There were some limitations in this study. First, it used a retrospective design and included a small number of patients. Second, there was no objective monitoring of compliance with optical correction or amblyopia treatment. Third, few unilateral cases were included, which may have hindered the detection of larger myopic shifts in post–IOL implantation in unilateral cases. Notably, some previous studies revealed larger myopic shifts after IOL implantation in such cases.4 17 21 22
 
In conclusion, the large and variable refractive change after IOL implantation in infants aged <1 year hinders the prediction of long-term refractive outcomes in individual patients. When selecting target refraction in infants, low to moderate hyperopia (<+7.00 D) should be considered to balance the avoidance of high myopia in adulthood with the risk of worse long-term visual acuity related to high postoperative hyperopia
 
Author contributions
Concept or design: All authors.
Acquisition of data: JJT Chan.
Analysis or interpretation of data: JJT Chan.
Drafting of the manuscript: JJT Chan.
Critical revision of the manuscript for important intellectual content: All authors.
 
All authors had full access to the data, contributed to the study, approved the final version for publication, and take responsibility for its accuracy and integrity.
 
Conflicts of interest
As an editor of the journal, JC Yam was not involved in the peer review process.
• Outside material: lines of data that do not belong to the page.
Definition set_ui_update_timer (timer : QTimer) (g : TaskManagerGUI)
    : TaskManagerGUI :=
  {| hide_system_checkbox := hide_system_checkbox g;
     hide_inaccessible_checkbox := hide_inaccessible_checkbox g;
     search_input := search_input g;
     _cached_processes := _cached_processes g;
     _last_mem_info := _last_mem_info g;
     _last_rendered := _last_rendered g;
     _pending_render_mem_info := _pending_render_mem_info g;
     _pending_render_processes := _pending_render_processes g;
     _pending_total_processes := _pending_total_processes g;
     _user_scrolling := _user_scrolling g;
     _ui_update_timer := timer;
     _bg_fill_timer := _bg_fill_timer g;
     _pending_offscreen_fill := _pending_offscreen_fill g;
     table := table g;
     status_message := status_message g;
     single_shots := single_shots g |}.

(** [_render_process_list] called with [None] for the memory summary:
    the rows are reset for a full reload (lines 2911-2913), then the first
    label raises [TypeError] on [mem_info['total']] (line 2916) and the
    rest of the render does not run. *)
Definition render_without_summary (g : TaskManagerGUI)
    (processes : list ProcessRecord) : TaskManagerGUI :=
  let prev_rows := default [] (_last_rendered g) in
  let full_reload := negb (length prev_rows =? length processes)%nat in
  {| hide_system_checkbox := hide_system_checkbox g;
     hide_inaccessible_checkbox := hide_inaccessible_checkbox g;
     search_input := search_input g;
     _cached_processes := _cached_processes g;
     _last_mem_info := _last_mem_info g;
     _last_rendered := _last_rendered g;
     _pending_render_mem_info := _pending_render_mem_info g;
     _pending_render_processes := _pending_render_processes g;
     _pending_total_processes := _pending_total_processes g;
     _user_scrolling := _user_scrolling g;
     _ui_update_timer := _ui_update_timer g;
     _bg_fill_timer := _bg_fill_timer g;
     _pending_offscreen_fill := _pending_offscreen_fill g;
     table := if full_reload then replicate (length processes) None else table g;
     status_message := status_message g;
     single_shots := single_shots g |}.
(** ** Package path *)

(** [path.Clean], by the rules of its documentation: empty and [.]
    elements go, an inner [..] removes the element before it, a [..] at
    the root of a rooted path is dropped. *)
Definition clean_step (rooted : bool) (stack : list gostr) (seg : gostr) : list gostr :=
  if bool_decide (seg = []) || bool_decide (seg = #".") then stack
  else if bool_decide (seg = #"..") then
    match stack with
    | top :: rest => if bool_decide (top = #"..") then seg :: stack else rest
    | [] => if rooted then [] else [seg]
    end
  else seg :: stack.

Definition clean_segs (rooted : bool) (s : gostr) : list gostr :=
  reverse (fold_left (clean_step rooted) (Split "/" s) []).

Definition Clean (s : gostr) : gostr :=
  if HasPrefix s #"/" then "/"%char :: Join #"/" (clean_segs true s)
  else match Join #"/" (clean_segs false s) with
       | [] => #"."
       | r => r
       end.

(** [path.Join] of two elements. *)
Definition path_join (a b : gostr) : gostr :=
  match filter (λ e, e ≠ []) [a; b] with
  | [] => []
  | l => Clean (Join #"/" l)
  end.

(** The part of [s] after its last slash, and the part up to and with it:
    [path.Split]. *)
Fixpoint after_last_slash (s : gostr) : gostr :=
  match s with
  | [] => []
  | c :: s' =>
      if bool_decide ("/"%char ∈ s') then after_last_slash s'
      else if bool_decide (c = "/"%char) then s' else s
  end.

Definition path_Split (s : gostr) : gostr * gostr :=
  let file := after_last_slash s in
  (take (length s - length file) s, file).

Definition path_Dir (s : gostr) : gostr := Clean (fst (path_Split s)).

Definition path_Base (s : gostr) : gostr :=
  match s with
  | [] => #"."
  | _ =>
      let t := reverse (trim_left (λ c, bool_decide (c = "/"%char)) (reverse s)) in
      match after_last_slash t with
      | [] => #"/"
      | r => r
      end
  end.

(** ** Facts: prefixes *)

Lemma HasPrefix_spec s p : HasPrefix s p = true ↔ p `prefix_of` s.
Proof.
  revert s. induction p as [|c p IH]; intros s; simpl.
  - split; [intros _; apply prefix_nil | done].
  - destruct s as [|d s].
    + split; [done | intros H; by apply prefix_nil_not in H].
    + rewrite andb_true_iff, IH, bool_decide_eq_true. split.
      * intros [-> H]. by apply prefix_cons.
      * intros H. split; [by apply prefix_cons_inv_1 in H | by apply prefix_cons_inv_2 in H].
Qed.

Lemma HasPrefix_app p s : HasPrefix (p ++ s) p = true.
Proof. apply HasPrefix_spec. by apply prefix_app_r. Qed.

Lemma HasSuffix_spec s p : HasSuffix s p = true ↔ p `suffix_of` s.
Proof.
  unfold HasSuffix. by rewrite HasPrefix_spec, suffix_prefix_reverse.
Qed.

(** ** Facts: searching *)

Lemma index_from_neg i s sub : 0 ≤ i → index_from i s sub = -1 ∨ i ≤ index_from i s sub.
Proof.
  revert i. induction s as [|d s IH]; intros i Hi; simpl; case_match; try lia.
  specialize (IH (i + 1)). lia.
Qed.

Lemma index_from_spec i s sub :
  0 ≤ i → (0 ≤ index_from i s sub ↔ ∃ a b, s = a ++ sub ++ b).
Proof.
  revert i. induction s as [|d s IH]; intros i Hi; simpl.
  - destruct (HasPrefix [] sub) eqn:E.
    + apply HasPrefix_spec in E. destruct E as [b Hb]. split; [intros _|lia].
      exists [], b. done.
    + split; [lia|]. intros (a & b & Hs).
      symmetry in Hs. apply app_eq_nil in Hs as [-> Hs].
      apply app_eq_nil in Hs as [-> ->]. done.
  - destruct (HasPrefix (d :: s) sub) eqn:E.
    + apply HasPrefix_spec in E. destruct E as [b Hb]. split; [intros _|lia].
      exists [], b. done.
    + rewrite IH by lia. split.
      * intros (a & b & ->). by exists (d :: a), b.
      * intros (a & b & Hs). destruct a as [|d' a].
        -- simpl in Hs. exfalso. assert (HasPrefix (d :: s) sub = true); [|congruence].
           apply HasPrefix_spec. by exists b.
        -- simplify_eq/=. eauto.
Qed.

Lemma Contains_spec s sub : Contains s sub = true ↔ ∃ a b, s = a ++ sub ++ b.
Proof. unfold Contains, Index. rewrite Z.leb_le. by apply index_from_spec. Qed.

Lemma index_byte_from_spec i s c :
  ((c ∉ s) ∧ index_byte_from i s c = -1) ∨
  ∃ a b, s = a ++ c :: b ∧ (c ∉ a) ∧ index_byte_from i s c = i + Z.of_nat (length a).
Proof.
  revert i. induction s as [|d s IH]; intros i; simpl.
  - left. split; [apply not_elem_of_nil|done].
  - destruct (decide (d = c)) as [->|Hne].
    + right. exists [], s. rewrite bool_decide_true by done.
      split_ands; [done|apply not_elem_of_nil|simpl; lia].
    + rewrite bool_decide_false by done.
      destruct (IH (i + 1)) as [[Hn ->]|(a & b & -> & Ha & ->)].
      * left. split; [|done]. apply not_elem_of_cons. naive_solver.
      * right. exists (d :: a), b. split_ands; [done| |simpl; lia].
        apply not_elem_of_cons. naive_solver.
Qed.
Other authors have disclosed no conflicts of interest.
 
Funding/support
This research received no specific grant from any funding agency in the public, commercial, or not-for-profit sectors.
 
Ethics approval
Ethics approval was granted by the Research Ethics Committee (Kowloon Central/Kowloon East), Hospital Authority (Ref No.: KC/KE-19-0059/ER-4). The requirement for patient consent was waived by the ethics board due to the retrospective nature of the study. The study is conducted in accordance with the ethical principles of the Declaration of Helsinki.